We will conduct intention-to-treat analyses of cardiovascular and pulmonary health endpoints (primary outcomes) during the first year of the intervention. We will calculate 48-h personal exposure and kitchen PM_2.5 and CO concentrations, and compare differences in these concentrations between treatment arms. We will use linear mixed-effects models to examine the effect of the intervention on subject-specific trajectories of cardiovascular (SBP, DBP, metrics of FMD, and cIMT) and pulmonary (SGRQ score, PEF, and FEV₁) endpoints. As a sensitivity analysis, we will evaluate exposure reduction and clinical outcome relationships. Specifically, we will ignore random allocation and instead we will examine if there is an exposure-response relationship between reduction in pollutant concentrations and change in clinical outcomes. For this analysis, we will use linear mixed-effects models to measure the subject-specific changes in clinical outcomes in relation to reductions of personal exposure and kitchen concentrations. Since this type of analysis breaks randomization, we will adjust for any potential confounders.

Stove-use monitoring data will be summarized to determine the number of cooking events and cooking duration per day for each participant in LPG and traditional stoves. Stove-use monitoring will also be useful in exposure-response analyses described above.

Secondary analyses will focus on effectiveness outcomes during the second year. Specifically, we plan to calculate the cumulative incidence of abandonment of LPG stoves and percentage use of LPG stoves in the intervention arm, adoption of LPG stoves in the control arm, and factors affecting these statistics. When participants decide to drop out, field staff will complete a questionnaire to document potential biases related to missing data. We will incorporate recommended methods from the academic literature and sensitivity analysis to properly account for missing data [99].

Qualitative data will be analyzed inductively, coding transcripts with emerging themes using ATLAS.ti (ATLAS.ti, Berlin, Germany). Information from coded quotes will be synthesized and compared within and across themes.

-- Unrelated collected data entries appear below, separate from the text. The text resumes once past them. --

(** One turn followed by the rest. *)
Lemma appended_turn d d1 d2 d3 l l1 l3 s s1 s2 s3 w part rest :
  grown_to d d1 l l1 s s1 w -> stored d1 d2 l1 (_file_entry s1) w part -> same_file s1 s2 -> _file_entry s2 = _file_entry s1 ->
  appended d2 d3 l1 l3 s2 s3 (w + zlen part) rest -> appended d d3 l l3 s s3 w (part ++ rest).
Proof using.
  intros Hg Hst Hs2 Hf2 Ha. destruct Hg, Hst, Ha.
  assert (location (_file_entry s1) = location (_file_entry s)) as Hl1 by (by destruct gt_same0 as (_ & _ & _ & _ & ?)).
  assert (frame d d2 l (location (_file_entry s))) as Hfr by (apply (frame_trans d d1 d2 l l1); [done|done|by rewrite <- Hl1]).
  constructor; rewrite ?zlen_app, ?Z.add_assoc; try done.
  - rewrite ap_contents0, st_contents0, gt_contents0. by rewrite app_assoc.
  - eapply same_file_trans; [exact gt_same0|]. by eapply same_file_trans.
  - apply (frame_trans d d2 d3 l l1); [done|done|]. by rewrite <- Hl1, <- Hf2.
  - by apply (grown_trans d d2 l l1 l3 (location (_file_entry s)) d3).
Qed.

Lemma write_loop_result (wipe : bool) (buf : list Z) : Forall (in_width 8) buf -> forall fuel d l s w pos,
  working d -> chain bpb n d l -> entry_of d l (_file_entry s) -> tail l s w -> 0 <= size_of s <= w ->
  0 <= pos <= zlen buf -> w + (zlen buf - pos) + cs <= 2 ^ 32 ->
  (pos < zlen buf -> w mod cs = 0 \/ w = size_of s /\ wipe = false) ->
  clusters_for (w + (zlen buf - pos)) <= zlen l + zlen (free_clusters bpb n d) -> (Z.to_nat (zlen buf - pos) < fuel)%nat ->
  exists l' s' d', write_loop fuel d bpb s wipe buf pos = Some (None, zlen buf, s', d')
    /\ appended d d' l l' s s' w (drop (Z.to_nat pos) buf).
Proof using G SC.
  intros Hbytes fuel. pose proof (cs_bounds bpb n G) as Hcs.
  induction fuel as [|fuel IH]; intros d l s w pos Hw Hch He Ht Hsz Hpos Hcap Hmode Hfree Hfuel; [lia|]. cbn [write_loop].
  destruct (pos <? zlen buf) eqn:Ep; bool_prop; cycle 1.
  { exists l, s, d. replace pos with (zlen buf) by lia. split; [done|]. unfold zlen. rewrite Nat2Z.id, drop_all.
    assert (w + zlen (@nil Z) = w) as Ew by (rewrite zlen_nil; lia).
    constructor; rewrite ?Ew, ?app_nil_r; try done. intros c Hc. by left. }
  pose proof (Z.div_mod w cs ltac:(lia)) as Hdm. pose proof (Z.mod_pos_bound w cs ltac:(lia)) as Hmb.
  destruct (grow_result d l s w Hw Hch He Ht Hsz) as (l1 & s1 & d1 & Eg & Hg); [lia|destruct (Hmode Ep) as [|[]]; auto| |].
  { destruct (decide (w mod cs = 0)) as [Hm|]; [left|by right]. intros E0. rewrite E0 in Hfree. change (zlen []) with 0 in Hfree.
    rewrite (tl_len _ _ _ Ht) in Hfree. destruct (clusters_for_bounds (w + (zlen buf - pos))) as [_ Hb1]; [lia|].
    destruct (clusters_for_bounds w) as [_ Hb2]; [lia|].
    assert (clusters_for w = w / cs) as Hcf by (apply clusters_for_unique; nia). nia. }
  pose proof Hg as []. destruct gt_cursor0 as [Hp1 Ho1].
  assert (_current_cluster s1 ∈ l1) as Hcin by (rewrite last_lookup in gt_last0; by apply list_elem_of_lookup_2 in gt_last0).
  pose proof (chain_valid bpb n d1 l1 _ gt_chain0 Hcin) as Hcv.
  rewrite Eg. cbn [mbind option_bind]. replace (_current_cluster s1 =? 0) with false by (symmetry; apply Z.eqb_neq; unfold valid in Hcv; lia).
  destruct (cluster_read_result bpb n G d1 _ Hcv) as (ok & wb & Er & Hwb & Hok). specialize (Hok gt_working0). subst ok. rewrite Er.
  specialize (Hwb eq_refl). subst wb. cbn [negb]. rewrite Ho1.
  rewrite (wrap_small 64 (zlen buf - pos)), (wrap_small 64 (cs - _)) by (unfold in_width; word_lia).
  rewrite Math.min_spec. set (b := Z.min _ _). assert (0 < b /\ b <= zlen buf - pos /\ w mod cs + b <= cs) as (Hb0 & Hb1 & Hb2) by lia.
  rewrite slice_nat by lia. cbn [mbind option_bind]. set (data := take (Z.to_nat b) (drop (Z.to_nat pos) buf)).
  assert (zlen data = b) as Hdl by (unfold data, zlen in *; rewrite length_take, length_drop; lia).
  assert (Forall (in_width 8) data) as Hdb by (unfold data; by apply Forall_take, Forall_drop).
  destruct (store_result d1 l1 s1 w wipe data gt_working0 gt_chain0 gt_entry0 gt_last0 gt_len0 Ho1) as (wbuf & d2 & Ef & Ewr & Hst); [lia|lia| |done|].
  { intros ->. destruct (Hmode Ep) as [|[_ ?]]; done. }
  rewrite Ef. cbn [mbind option_bind]. rewrite Ewr. cbn [negb]. pose proof Hst as [].
  assert (0 <= w) as Hw0 by lia. assert (w + b < 2 ^ 32) as Hw32 by lia.
  destruct (advance_result d2 l1 s1 w b st_working0 st_chain0 gt_last0 gt_len0 Hp1 Ho1 Hw0 Hw32 Hb0 Hb2) as (s2 & Ea & Ht2 & Hs2 & Hf2).
  rewrite Ea. cbn [mbind option_bind].
  assert (size_of s2 = size_of s) as Hsz2 by (destruct Hs2 as (_ & _ & -> & _); by destruct gt_same0 as (_ & _ & -> & _)).
  destruct (IH d2 l1 s2 (w + b) (pos + b) st_working0 st_chain0) as (l3 & s3 & d3 & E3 & Ha3).
  - by rewrite Hf2.
  - done.
  - lia.
  - lia.
  - lia.
  - intros Hlt. left. assert (b = cs - w mod cs) as -> by lia. replace (w + (cs - w mod cs)) with ((w / cs + 1) * cs) by lia. apply Z.mod_mul. lia.
  - replace (w + b + (zlen buf - (pos + b))) with (w + (zlen buf - pos)) by lia. lia.
  - lia.
  - exists l3, s3, d3. split; [done|].
    replace (drop (Z.to_nat pos) buf) with (data ++ drop (Z.to_nat (pos + b)) buf).
    + apply (appended_turn d d1 d2 d3 l l1 l3 s s1 s2 s3); try done. by rewrite Hdl.
    + unfold data. rewrite Z2Nat.inj_add by lia. rewrite <- drop_drop. apply take_drop.
Qed.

Questionnaires and other field forms will be collected on tablets using the Research Electronic Data Capture software (REDCap, Vanderbilt University Medical Center, Nashville, TN, USA) [100]. Images collected from BART, PAT, and cIMT will be uploaded to a secure Cloud server (Ultralinq Health Care Solutions, New York, NY, USA). Twenty-four-hour food recalls will be collected on paper forms, combined with nutrition facts from official Peruvian Ministry of Health documents [101, 102], and entered into a database. Qualitative interviews will be audio-recorded, transcribed by local field staff into Spanish, and then translated into English. Data processing and storage will be centralized at a server in Puno, Peru. Personal information will be maintained confidential before, during, and after the trial.

The study team will be in constant contact with the study site team with weekly scheduled meetings and additional communication as needed for quality control. All data that is collected will be de-identified and uploaded onto Cloud servers for real-time access. As study procedures are completed, the study team will have real-time oversight of all activities.

Publications on the results and analysis of the primary outcomes and main objectives will be prioritized over those on secondary outcomes and objectives. We will follow the Consolidated Standards of Reporting Trials (CONSORT) 2010 guidelines when reporting the main results of the trial [103]. Paper topics and authorship will be discussed with the respective team leaders of each component and the principal investigator. In accordance with NIH data-sharing policy, we will submit our de-identified, limited dataset to the National Heart, Lung and Blood Institute Biologic Specimen and Data Repository after publication [104].

The trial has been registered at www.​clinicaltrials.​gov (NCT02994680). Trial has not started enrollment at the time of manuscript submission. Enrollment is expected to begin on 18 January 2017. This protocol paper for this trial complies with the SPIRIT (Standard Protocol Items: Recommendations for Interventional Trials) [105] Checklist and the World Health Organization Trial Registration Items [106] (Figs. 6 and 7, Additional files 1 and 2).